I didn't know what to do. The store was getting ready to open, and there wasn't going to be enough time to have someone hold my place while I searched frantically for a bathroom. At the same time, there were people there who knew me, and pooping myself would most likely get heavy rotation in the gossip chain. I decided to try and wait it out. I immediately began doing the "no poop" dance. I received some strange looks, but the dance seemed to be working. The doors opened, I grabbed my cart and dashed about the store to try and get the items I needed. All the while I was praying that I could make it through. My stomach was churning and I was getting close to having everything on my list. I needed one more thing from the electronics department. I saw a very long line that had formed around the inside of the store to get into that section and knew that I wouldn't make it through that line. At that point I saw the people that I knew headed in my direction. I made a quick turn down an isle and bolted for the registers. I unloaded my items as quickly as possible while still doing my dance. Drops of sweat were dripping down my forehead. I was so close to escaping without having an accident. They rung up the items. I swiped my card without even looking at how much I just agreed to pay and ran out of the store pushing my cart. I made it out! It was a very small victory in a huge war with my bowels. I threw the bags into the car and headed out the driveway. I was sure that I wouldn't make it home in time. As I drove I wondered if there was anything that would clean up my potential mess, or if I would have to drive the car to the junkyard. About that time I saw a gas station. While steering with one hand I unbuckled my belt with the other. I slammed the gas toward the bathroom, threw it in park and darted for the door(with my car still running and the door wide open).

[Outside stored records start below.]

(* ===== verification/LbFair.v ===== *)
(** * Fairness of weighted round robin

    In a pool without passive health and slow start, as many consecutive
    selections as the weights add up to send to every candidate exactly its
    weight. *)
From Stdlib Require Import ZArith Lia.
From stdpp Require Import base list numbers strings sets gmap sorting.
From S2P Require Import Prelude Text NetAddr LbRetry LbBackend LbState LbPolicy LbSelect LbMaglev LbKetama LbCookie LbPersistence LbBalancer LbFrame LbSelectProps LbServes.

(** ** The weights as a list of turns *)

Definition turns (l : list (FluxBackend * Z)) : list FluxBackend :=
  concat ((fun c => replicate (Z.to_nat c.2) c.1) <$> l).

Lemma turns_cons c l : turns (c :: l) = replicate (Z.to_nat c.2) c.1 ++ turns l.
Proof. done. Qed.
Lemma turns_elem l b : b ∈ turns l -> b ∈ l.*1.
Proof.
  induction l as [| c l IH]; [by intros ?%not_elem_of_nil |]. rewrite turns_cons, elem_of_app, elem_of_replicate.
  intros [[-> _] | Hb]; [by left | right; by apply IH].
Qed.
Lemma turns_length l : Forall (fun c => 0 <= c.2) l -> zlen (turns l) = weight_sum l.
Proof.
  unfold zlen. induction 1 as [| c l Hc Hl IH]; [done |].
  change (weight_sum (c :: l)) with (c.2 + weight_sum l). rewrite turns_cons, length_app, length_replicate. lia.
Qed.
Lemma pick_turns l t :
  Forall (fun c => 0 <= c.2) l -> 0 <= t -> pick l t = turns l !! Z.to_nat t.
Proof.
  intros Hl. revert t. induction Hl as [| [b w] l Hw Hl IH]; intros t Ht; simpl; [done |].
  rewrite turns_cons. cbn [fst snd] in *. case Z.ltb_spec; intros Hlt.
  - rewrite lookup_app_l by (rewrite length_replicate; lia). symmetry. apply lookup_replicate_2. lia.
  - rewrite lookup_app_r by (rewrite length_replicate; lia). rewrite length_replicate, saturating_sub_exact by lia.
    rewrite IH by lia. f_equal. lia.
Qed.

(** Consecutive numbers modulo [n] go once around. *)
Lemma seqZ_rotate c n :
  0 < n -> (fun k => (c + k) mod n) <$> seqZ 0 n = seqZ (c mod n) (n - c mod n) ++ seqZ 0 (c mod n).
Proof.
  intros Hn. pose proof (Z.mod_pos_bound c n Hn) as Hr. set (r := c mod n) in *.
  assert (Ec : c = n * (c / n) + r) by (by apply Z.div_mod; lia).
  apply list_eq. intros i. rewrite list_lookup_fmap.
  destruct (decide (Z.of_nat i < n)) as [Hi | Hi].
  - rewrite lookup_seqZ_lt by lia. simpl. destruct (decide (Z.of_nat i < n - r)) as [Hlt | Hge].
    + rewrite lookup_app_l by (rewrite length_seqZ; lia). rewrite lookup_seqZ_lt by lia. f_equal.
      symmetry. apply (Z.mod_unique_pos _ _ (c / n)); lia.
    + rewrite lookup_app_r by (rewrite length_seqZ; lia). rewrite length_seqZ, lookup_seqZ_lt by lia. f_equal.
      symmetry. apply (Z.mod_unique_pos _ _ (c / n + 1)); lia.
  - rewrite lookup_seqZ_ge by lia. simpl. symmetry. apply lookup_ge_None.
    rewrite length_app, !length_seqZ. lia.
Qed.
Lemma seqZ_rotate_perm c n : 0 < n -> (fun k => (c + k) mod n) <$> seqZ 0 n ≡ₚ seqZ 0 n.
Proof.
  intros Hn. pose proof (Z.mod_pos_bound c n Hn). rewrite seqZ_rotate by done.
  rewrite (Permutation_app_comm (seqZ (c mod n) _)).
  replace (seqZ 0 n) with (seqZ 0 (c mod n + (n - c mod n))) by (f_equal; lia).
  rewrite seqZ_app by lia. done.
Qed.
Lemma seqZ_lookups {A} (l : list A) : (fun t => l !! Z.to_nat t) <$> seqZ 0 (zlen l) = Some <$> l.
Proof.
  apply list_eq. intros i. rewrite !list_lookup_fmap. destruct (decide (i < length l)%nat) as [Hi | Hi].
  - rewrite lookup_seqZ_lt by (unfold zlen; lia).
    destruct (lookup_lt_is_Some_2 l i Hi) as [x Hx]. rewrite Hx. cbn [fmap option_fmap option_map].
    f_equal. rewrite <- Hx. f_equal. lia.
  - rewrite lookup_seqZ_ge by (unfold zlen; lia). rewrite lookup_ge_None_2 by lia. done.
Qed.
(** A whole round of the cursor takes every turn once. *)
Lemma turns_round l c :
  Forall (fun x => 0 <= x.2) l -> 0 < weight_sum l ->
  (fun k => pick l ((c + k) mod weight_sum l)) <$> seqZ 0 (weight_sum l) ≡ₚ Some <$> turns l.
Proof.
  intros Hl Hpos. rewrite <- seqZ_lookups, (turns_length l Hl).
  rewrite <- (seqZ_rotate_perm c) at 2 by done. rewrite <- list_fmap_compose.
  apply eq_subrelation; [apply _ |]. apply list_fmap_ext. intros i k Hk. simpl.
  apply pick_turns; [done | by apply Z.mod_pos_bound].
Qed.
Lemma turns_count l b w :
  NoDup l.*1 -> (b, w) ∈ l -> 0 <= w -> Z.of_nat (length (filter (fun c => c = b) (turns l))) = w.
Proof.
  induction l as [| [c v] l IH]; intros Hnd Hin Hw; [by apply not_elem_of_nil in Hin |].
  apply NoDup_cons in Hnd as [Hnin Hnd]. cbn [fst] in Hnin.
  rewrite turns_cons, filter_app, length_app. cbn [fst snd].
  apply elem_of_cons in Hin as [[= -> ->] | Hin].
  - rewrite (filter_all _ (replicate _ c)) by (by apply Forall_replicate). rewrite length_replicate.
    rewrite filter_none; [simpl; lia |]. apply Forall_forall. by intros x Hx%turns_elem ->.
  - rewrite filter_none; [simpl; by apply IH |]. apply Forall_replicate. intros ->.
    apply Hnin, list_elem_of_fmap. by exists (b, w).
Qed.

Luckily for me it was the first time in my life that a gas station bathroom door didn't require me to ask the cashier for a key. I flung the door open, dropped my pants and exploded. I now know why gas station bathrooms smell the way they do. I sat there relieved to have made it hoping that nobody would steal my car or presents or open the unlocked bathroom door. After spending a few minutes in the bathroom I headed home and spent the rest of the day making frequent trips from the bed to the bathroom.
Happy Holidays!
6 comments:
Are you leaving something out of that last story? Why do I remember you pooping your pants..oh well, maybe it was just wishful thinking...
Oh that was an awesome post! And, the pictures are so cute.
I liked my turkey story better.
I don't think I got to hear your turkey story.
Too much information Mr. Mustachio!!!!
I almost pissed my pants reading your poop story.